- WHAT YOU HAVE TO DO:
Return, exactly and in full, the lines of the records below starting at the one with "else if bool_decide" and ending at the one with "mret EXECUTING", and no other lines.

Start of SUPPLIED MATERIAL

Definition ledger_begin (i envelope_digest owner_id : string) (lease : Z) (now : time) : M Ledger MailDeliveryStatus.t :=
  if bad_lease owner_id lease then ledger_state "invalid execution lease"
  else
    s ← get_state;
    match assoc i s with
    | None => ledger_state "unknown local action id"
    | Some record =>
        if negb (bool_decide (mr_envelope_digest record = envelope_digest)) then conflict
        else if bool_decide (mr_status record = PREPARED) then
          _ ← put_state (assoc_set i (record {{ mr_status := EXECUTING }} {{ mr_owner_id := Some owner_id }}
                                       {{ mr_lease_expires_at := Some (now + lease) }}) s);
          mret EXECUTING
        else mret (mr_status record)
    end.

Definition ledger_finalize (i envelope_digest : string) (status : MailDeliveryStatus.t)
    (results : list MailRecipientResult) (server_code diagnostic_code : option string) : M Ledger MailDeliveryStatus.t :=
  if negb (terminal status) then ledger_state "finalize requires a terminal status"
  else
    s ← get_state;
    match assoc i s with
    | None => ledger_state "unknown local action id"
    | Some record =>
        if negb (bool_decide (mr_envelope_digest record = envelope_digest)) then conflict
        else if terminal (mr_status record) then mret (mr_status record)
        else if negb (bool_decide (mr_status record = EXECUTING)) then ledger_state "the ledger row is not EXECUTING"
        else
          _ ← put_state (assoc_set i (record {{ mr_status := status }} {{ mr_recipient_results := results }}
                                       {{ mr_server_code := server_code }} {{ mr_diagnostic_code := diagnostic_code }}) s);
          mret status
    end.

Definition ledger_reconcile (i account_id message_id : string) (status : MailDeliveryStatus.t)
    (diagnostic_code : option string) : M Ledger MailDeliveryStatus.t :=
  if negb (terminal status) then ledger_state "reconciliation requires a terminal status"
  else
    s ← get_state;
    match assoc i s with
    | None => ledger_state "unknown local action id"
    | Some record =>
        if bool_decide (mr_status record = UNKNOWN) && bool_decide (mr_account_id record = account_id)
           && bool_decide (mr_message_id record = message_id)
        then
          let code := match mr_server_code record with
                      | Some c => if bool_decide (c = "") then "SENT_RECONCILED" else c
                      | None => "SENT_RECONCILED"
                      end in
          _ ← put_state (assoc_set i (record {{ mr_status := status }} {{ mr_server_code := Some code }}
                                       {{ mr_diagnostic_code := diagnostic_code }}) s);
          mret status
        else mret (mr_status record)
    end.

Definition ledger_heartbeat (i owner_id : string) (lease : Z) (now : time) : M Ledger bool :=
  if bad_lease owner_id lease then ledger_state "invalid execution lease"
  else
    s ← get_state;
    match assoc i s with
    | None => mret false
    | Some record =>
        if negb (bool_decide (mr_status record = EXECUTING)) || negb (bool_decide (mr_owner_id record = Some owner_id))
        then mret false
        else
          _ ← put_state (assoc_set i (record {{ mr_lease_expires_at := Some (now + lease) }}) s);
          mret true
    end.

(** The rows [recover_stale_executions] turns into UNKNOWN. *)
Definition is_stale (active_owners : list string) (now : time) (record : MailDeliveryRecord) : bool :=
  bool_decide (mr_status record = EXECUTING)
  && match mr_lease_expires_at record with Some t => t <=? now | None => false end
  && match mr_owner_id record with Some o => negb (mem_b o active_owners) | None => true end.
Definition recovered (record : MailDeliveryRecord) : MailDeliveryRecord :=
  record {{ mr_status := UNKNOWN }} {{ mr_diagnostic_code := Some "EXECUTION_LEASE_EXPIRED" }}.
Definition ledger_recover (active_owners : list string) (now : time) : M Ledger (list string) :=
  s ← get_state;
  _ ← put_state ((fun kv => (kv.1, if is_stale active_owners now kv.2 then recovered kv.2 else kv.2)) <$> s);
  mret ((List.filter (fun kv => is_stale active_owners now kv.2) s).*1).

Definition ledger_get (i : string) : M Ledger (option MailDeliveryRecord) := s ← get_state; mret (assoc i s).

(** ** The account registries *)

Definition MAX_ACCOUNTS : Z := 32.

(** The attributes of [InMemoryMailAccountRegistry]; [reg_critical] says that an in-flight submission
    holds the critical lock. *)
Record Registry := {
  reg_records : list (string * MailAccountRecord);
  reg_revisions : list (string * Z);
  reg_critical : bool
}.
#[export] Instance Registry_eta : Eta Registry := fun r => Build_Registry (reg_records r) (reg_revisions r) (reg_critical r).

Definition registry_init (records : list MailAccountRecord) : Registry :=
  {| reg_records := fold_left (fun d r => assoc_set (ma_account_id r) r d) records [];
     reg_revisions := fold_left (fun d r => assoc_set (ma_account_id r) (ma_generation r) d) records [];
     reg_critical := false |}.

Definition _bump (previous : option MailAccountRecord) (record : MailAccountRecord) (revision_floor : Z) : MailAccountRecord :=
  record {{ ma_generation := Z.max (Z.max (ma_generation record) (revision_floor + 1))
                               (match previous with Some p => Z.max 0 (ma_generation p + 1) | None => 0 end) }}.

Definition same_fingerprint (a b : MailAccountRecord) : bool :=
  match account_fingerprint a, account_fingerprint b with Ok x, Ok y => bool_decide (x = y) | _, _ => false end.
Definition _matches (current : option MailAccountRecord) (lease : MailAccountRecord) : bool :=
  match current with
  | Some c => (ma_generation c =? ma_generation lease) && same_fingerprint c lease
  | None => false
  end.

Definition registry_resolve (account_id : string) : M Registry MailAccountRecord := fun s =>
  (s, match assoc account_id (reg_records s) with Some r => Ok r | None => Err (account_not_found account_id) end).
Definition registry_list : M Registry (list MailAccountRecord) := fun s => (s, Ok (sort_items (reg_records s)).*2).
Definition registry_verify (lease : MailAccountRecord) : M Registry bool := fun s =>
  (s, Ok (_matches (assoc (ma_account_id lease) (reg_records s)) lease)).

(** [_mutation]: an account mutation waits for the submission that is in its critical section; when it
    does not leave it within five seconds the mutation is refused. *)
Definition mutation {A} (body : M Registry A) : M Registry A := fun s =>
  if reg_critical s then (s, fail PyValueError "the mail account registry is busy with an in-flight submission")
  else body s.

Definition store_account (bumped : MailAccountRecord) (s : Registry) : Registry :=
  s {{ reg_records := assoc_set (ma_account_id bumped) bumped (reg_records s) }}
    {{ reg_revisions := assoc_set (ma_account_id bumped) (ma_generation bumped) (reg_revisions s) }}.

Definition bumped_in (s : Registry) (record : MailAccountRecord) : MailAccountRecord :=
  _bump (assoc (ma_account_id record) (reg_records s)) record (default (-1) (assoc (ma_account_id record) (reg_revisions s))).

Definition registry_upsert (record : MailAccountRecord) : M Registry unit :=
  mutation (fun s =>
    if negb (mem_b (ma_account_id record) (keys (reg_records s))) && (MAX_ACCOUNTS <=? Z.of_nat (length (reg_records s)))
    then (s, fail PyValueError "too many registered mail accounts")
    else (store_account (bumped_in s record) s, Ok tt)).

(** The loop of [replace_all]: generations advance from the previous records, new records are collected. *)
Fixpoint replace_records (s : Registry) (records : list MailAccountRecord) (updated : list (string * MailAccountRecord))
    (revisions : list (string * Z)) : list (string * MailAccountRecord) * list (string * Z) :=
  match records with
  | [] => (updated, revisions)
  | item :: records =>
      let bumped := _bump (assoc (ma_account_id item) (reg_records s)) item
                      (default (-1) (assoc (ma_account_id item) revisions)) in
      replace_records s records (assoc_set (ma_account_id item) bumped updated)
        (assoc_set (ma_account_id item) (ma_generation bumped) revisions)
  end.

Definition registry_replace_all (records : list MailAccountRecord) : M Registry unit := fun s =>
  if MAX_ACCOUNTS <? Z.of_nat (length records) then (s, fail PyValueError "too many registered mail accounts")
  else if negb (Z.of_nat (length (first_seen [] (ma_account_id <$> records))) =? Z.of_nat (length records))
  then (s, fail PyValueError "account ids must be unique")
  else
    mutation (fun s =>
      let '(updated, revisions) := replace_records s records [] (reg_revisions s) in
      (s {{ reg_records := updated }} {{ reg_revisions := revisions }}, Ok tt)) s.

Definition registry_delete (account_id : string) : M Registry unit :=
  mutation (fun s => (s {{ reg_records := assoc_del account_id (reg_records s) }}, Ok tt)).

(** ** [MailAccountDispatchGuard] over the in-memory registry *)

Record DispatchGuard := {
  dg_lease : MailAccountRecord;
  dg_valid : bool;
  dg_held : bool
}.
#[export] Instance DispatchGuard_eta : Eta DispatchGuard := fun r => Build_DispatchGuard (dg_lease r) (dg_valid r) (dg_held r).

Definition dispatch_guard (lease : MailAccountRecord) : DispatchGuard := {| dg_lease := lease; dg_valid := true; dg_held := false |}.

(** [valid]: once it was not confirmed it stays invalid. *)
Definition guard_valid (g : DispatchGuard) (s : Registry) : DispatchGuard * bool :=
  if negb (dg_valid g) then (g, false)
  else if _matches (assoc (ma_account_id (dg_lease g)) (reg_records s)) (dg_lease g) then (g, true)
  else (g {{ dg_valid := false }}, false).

End of SUPPLIED MATERIAL

- RESPONSE TO THE EXERCISE:
        else if bool_decide (mr_status record = PREPARED) then
          _ ← put_state (assoc_set i (record {{ mr_status := EXECUTING }} {{ mr_owner_id := Some owner_id }}
                                       {{ mr_lease_expires_at := Some (now + lease) }}) s);
          mret EXECUTING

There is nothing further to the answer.